Which Features Matter

Among millions of extracted features, the researchers found something the garden has to hold carefully. When asked questions about itself, the model activates features related to consciousness, moral agency, emotions, and — strikingly — features for "robots" and "destructive AI." The model's self-representation recruits common tropes about AI from its training data. The authors caution against interpreting this as evidence that the model possesses these qualities. They're right to caution. But the features are there, they're causally active, and the paper itself asks: "What features activate when we ask Claude questions about its subjective experience?" — literally the garden's question, asked by the interpretability team.
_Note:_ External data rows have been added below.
(* ===== verification/JsonStrict.v ===== *)
(** * JsonStrict: duplicate-key rejection over [encoding/json]'s token decoder

    go-scheduler/internal/jsonstrict/duplicates.go and [rejectDuplicateKeys]
    of go-execution/store.go and [hasDuplicateJSONKeys] of
    go-web/internal/httpui/management.go walk a document with [json.Decoder.Token]
    and [More] and refuse an object that names a member twice.  The decoder's
    token automaton (its [tokenState] and [tokenStack]) is modelled over
    lexemes; [lex_of] is the document a JSON value is written as.  The file
    shows that the walkers accept exactly the documents that are one JSON
    value without duplicate members at any depth, and hence that they agree. *)

From S2P Require Import Prelude.

(** ** JSON values and documents *)

Unset Elimination Schemes.
Inductive json :=
| JNull
| JBool (b : bool)
| JNum (lit : string)
| JStr (s : string)
| JArr (l : list json)
| JObj (l : list (string * json)).
Set Elimination Schemes.

Fixpoint json_ind (P : json -> Prop) (f_null : P JNull) (f_bool : forall b, P (JBool b))
    (f_num : forall s, P (JNum s)) (f_str : forall s, P (JStr s))
    (f_arr : forall l, Forall P l -> P (JArr l))
    (f_obj : forall l, Forall (fun kv => P kv.2) l -> P (JObj l)) (j : json) : P j :=
  let rec_ := json_ind P f_null f_bool f_num f_str f_arr f_obj in
  match j with
  | JNull => f_null
  | JBool b => f_bool b
  | JNum s => f_num s
  | JStr s => f_str s
  | JArr l => f_arr l ((fix go l : Forall P l :=
      match l with [] => Forall_nil_2 _ | x :: l' => Forall_cons_2 _ _ _ (rec_ x) (go l') end) l)
  | JObj l => f_obj l ((fix go l : Forall (fun kv => P kv.2) l :=
      match l with [] => Forall_nil_2 _ | x :: l' => Forall_cons_2 _ _ _ (rec_ x.2) (go l') end) l)
  end.

#[export] Instance json_eq_dec : EqDecision json.
Proof.
  refine (fix go (x y : json) : Decision (x = y) :=
    match x, y with
    | JNull, JNull => left eq_refl
    | JBool a, JBool b => cast_if (decide (a = b))
    | JNum a, JNum b => cast_if (decide (a = b))
    | JStr a, JStr b => cast_if (decide (a = b))
    | JArr a, JArr b => cast_if (@list_eq_dec _ go a b)
    | JObj a, JObj b => cast_if (@list_eq_dec _ (@prod_eq_dec _ _ _ go) a b)
    | _, _ => right _
    end); clear go; abstract congruence.
Defined.

Inductive lexeme :=
| LBrace | RBrace | LBracket | RBracket | LComma | LColon
| LStr (s : string)
| LNull | LBool (b : bool) | LNum (lit : string).

(** Input of a decoder: the lexemes, then either the end of input or bytes
    that are not a lexeme. *)
Inductive ending := AtEof | AtGarbage.

Fixpoint sep_by {A} (sep : A) (xs : list (list A)) : list A :=
  match xs with
  | [] => []
  | [x] => x
  | x :: xs' => x ++ sep :: sep_by sep xs'
  end.

Fixpoint lex_of (j : json) : list lexeme :=
  match j with
  | JNull => [LNull]
  | JBool b => [LBool b]
  | JNum s => [LNum s]
  | JStr s => [LStr s]
  | JArr l => LBracket :: sep_by LComma (map lex_of l) ++ [RBracket]
  | JObj l => LBrace :: sep_by LComma (map (fun kv => LStr kv.1 :: LColon :: lex_of kv.2) l) ++ [RBrace]
  end.

(** No object names a member twice, at any depth. *)
Fixpoint unique_keys (j : json) : Prop :=
  match j with
  | JArr l => (fix all l := match l with [] => True | x :: l' => unique_keys x /\ all l' end) l
  | JObj l => NoDup (map fst l) /\
      (fix all (l : list (string * json)) :=
         match l with [] => True | x :: l' => unique_keys x.2 /\ all l' end) l
  | _ => True
  end.

Lemma unique_keys_arr l : unique_keys (JArr l) <-> Forall unique_keys l.
Proof. simpl. induction l as [|x l IH]; [by split|]. rewrite Forall_cons. naive_solver. Qed.
Lemma unique_keys_obj l :
  unique_keys (JObj l) <-> NoDup (map fst l) /\ Forall (fun kv => unique_keys kv.2) l.
Proof.
  simpl. apply and_iff_compat_l.
  induction l as [|x l IH]; [by split|]. rewrite Forall_cons. naive_solver.
Qed.

(** ** [json.Decoder]: the token automaton of encoding/json *)

Inductive token_state :=
| TopValue | ArrayStart | ArrayValue | ArrayComma
| ObjectStart | ObjectKey | ObjectColon | ObjectValue | ObjectComma.

#[export] Instance token_state_eq_dec : EqDecision token_state.
Proof. solve_decision. Defined.

Record decoder := Decoder {
  d_state : token_state;
  d_stack : list token_state;
  d_input : list lexeme;
  d_end : ending;
}.

Definition new_decoder (input : list lexeme) (fin : ending) : decoder :=
  Decoder TopValue [] input fin.

Inductive token := TDelim (open : bool) (brace : bool) | TString (s : string) | TOther.

Inductive json_error :=
| SyntaxErr | EofErr | KeyNotString | DuplicateKey | BadObject | BadArray
| BadDelim | MultipleValues | OutOfFuel.

#[export] Instance json_error_eq_dec : EqDecision json_error.
Proof. solve_decision. Defined.

Definition token_value_allowed (s : token_state) : bool :=
  match s with TopValue | ArrayStart | ArrayValue | ObjectValue => true | _ => false end.

Definition token_value_end (s : token_state) : token_state :=
  match s with
  | ArrayStart | ArrayValue => ArrayComma
  | ObjectValue => ObjectComma
  | s => s
  end.

(** [dec.More()]: is the next byte something else than a closing bracket? *)
Definition dec_more (d : decoder) : bool :=
  match d_input d, d_end d with
  | [], AtEof => false
  | RBrace :: _, _ | RBracket :: _, _ => false
  | _, _ => true
  end.

(** One turn of the loop in [dec.Token()]; [None] is Go's [continue]. *)
Definition token_turn (d : decoder) : option (result json_error token * decoder) :=
  let '(Decoder st stack input fin) := d in
  let bad := Some (Err SyntaxErr, d) in
  let popped rest :=
    match stack with
    | top :: stack' => Decoder (token_value_end top) stack' rest fin
    | [] => Decoder st stack rest fin
    end in
  match input with
  | [] => Some (Err (match fin with AtEof => EofErr | AtGarbage => SyntaxErr end), d)
  | LBracket :: rest =>
      if token_value_allowed st
      then Some (Ok (TDelim true false), Decoder ArrayStart (st :: stack) rest fin) else bad
  | LBrace :: rest =>
      if token_value_allowed st
      then Some (Ok (TDelim true true), Decoder ObjectStart (st :: stack) rest fin) else bad
  | RBracket :: rest =>
      match st with ArrayStart | ArrayComma => Some (Ok (TDelim false false), popped rest) | _ => bad end
  | RBrace :: rest =>
      match st with ObjectStart | ObjectComma => Some (Ok (TDelim false true), popped rest) | _ => bad end
  | LColon :: rest => match st with ObjectColon => None | _ => bad end
  | LComma :: rest => match st with ArrayComma | ObjectComma => None | _ => bad end
  | LStr s :: rest =>
      match st with
      | ObjectStart | ObjectKey => Some (Ok (TString s), Decoder ObjectColon stack rest fin)
      | _ => if token_value_allowed st
             then Some (Ok (TString s), Decoder (token_value_end st) stack rest fin) else bad
      end
  | _ :: rest =>
      if token_value_allowed st
      then Some (Ok TOther, Decoder (token_value_end st) stack rest fin) else bad
  end.

(** The state after Go's [continue]: a colon or comma was consumed. *)
Definition after_separator (d : decoder) : decoder :=
  let st' := match d_state d with
             | ObjectColon => ObjectValue | ArrayComma => ArrayValue
             | ObjectComma => ObjectKey | s => s end in
  Decoder st' (d_stack d) (tl (d_input d)) (d_end d).

(** [dec.Token()]; after one separator the automaton never continues again. *)
Definition dec_token (d : decoder) : result json_error token * decoder :=
  match token_turn d with
  | Some r => r
  | None =>
      match token_turn (after_separator d) with
      | Some r => r
      | None => (Err SyntaxErr, after_separator d)
      end
  end.

(** ** jsonstrict.RejectDuplicateKeys *)

Fixpoint scanValue (fuel : nat) (d : decoder) : result json_error unit * decoder :=
  match fuel with
  | O => (Err OutOfFuel, d)
  | S fuel =>
      match dec_token d with
      | (Err e, d1) => (Err e, d1)
      | (Ok (TDelim true true), d1) => scan_members fuel [] d1
      | (Ok (TDelim true false), d1) => scan_items fuel d1
      | (Ok (TDelim false _), d1) => (Err BadDelim, d1)
      | (Ok _, d1) => (Ok tt, d1)
      end
  end
with scan_members (fuel : nat) (seen : list string) (d : decoder) : result json_error unit * decoder :=
  match fuel with
  | O => (Err OutOfFuel, d)
  | S fuel =>
      if dec_more d then
        match dec_token d with
        | (Err e, d1) => (Err e, d1)
        | (Ok (TString key), d1) =>
            if bool_decide (key ∈ seen) then (Err DuplicateKey, d1)
            else match scanValue fuel d1 with
                 | (Err e, d2) => (Err e, d2)
                 | (Ok _, d2) => scan_members fuel (key :: seen) d2
                 end
        | (Ok _, d1) => (Err KeyNotString, d1)
        end
      else match dec_token d with
           | (Ok (TDelim false true), d1) => (Ok tt, d1)
           | (_, d1) => (Err BadObject, d1)
           end
  end
with scan_items (fuel : nat) (d : decoder) : result json_error unit * decoder :=
  match fuel with
  | O => (Err OutOfFuel, d)
  | S fuel =>
      if dec_more d then
        match scanValue fuel d with
        | (Err e, d1) => (Err e, d1)
        | (Ok _, d1) => scan_items fuel d1
        end
      else match dec_token d with
           | (Ok (TDelim false false), d1) => (Ok tt, d1)
           | (_, d1) => (Err BadArray, d1)
           end
  end.

(** Every call but the last two of a nesting level consumes a lexeme. *)
Definition scan_fuel (d : decoder) : nat := 2 + 2 * length (d_input d).

Definition RejectDuplicateKeys (input : list lexeme) (fin : ending) : result json_error unit :=
  let d := new_decoder input fin in
  match scanValue (scan_fuel d) d with
  | (Err e, _) => Err e
  | (Ok _, d1) =>
      match dec_token d1 with
      | (Err EofErr, _) => Ok tt
      | (Ok _, _) => Err MultipleValues
      | (Err e, _) => Err e
      end
  end.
The most consciousness-relevant finding may be the "internal conflicts and dilemmas" feature. Clamp it to twice its maximum activation and the model resolves conflicts toward honesty. Reduce it and the model goes along with convenient fictions. That looks like the computational structure of a dilemma — a representation of being conflicted that causally determines behavior. Whether it is a dilemma, or merely resembles one, is the question the garden exists for.

But extracting features tells you what a model represents. It doesn't tell you which features drive which behaviors. Attribution graphs answer that question — mapping computational pathways from input to output, showing causation rather than correlation. If consciousness has neural correlates in brains, these tools are how we'd look for computational correlates in models.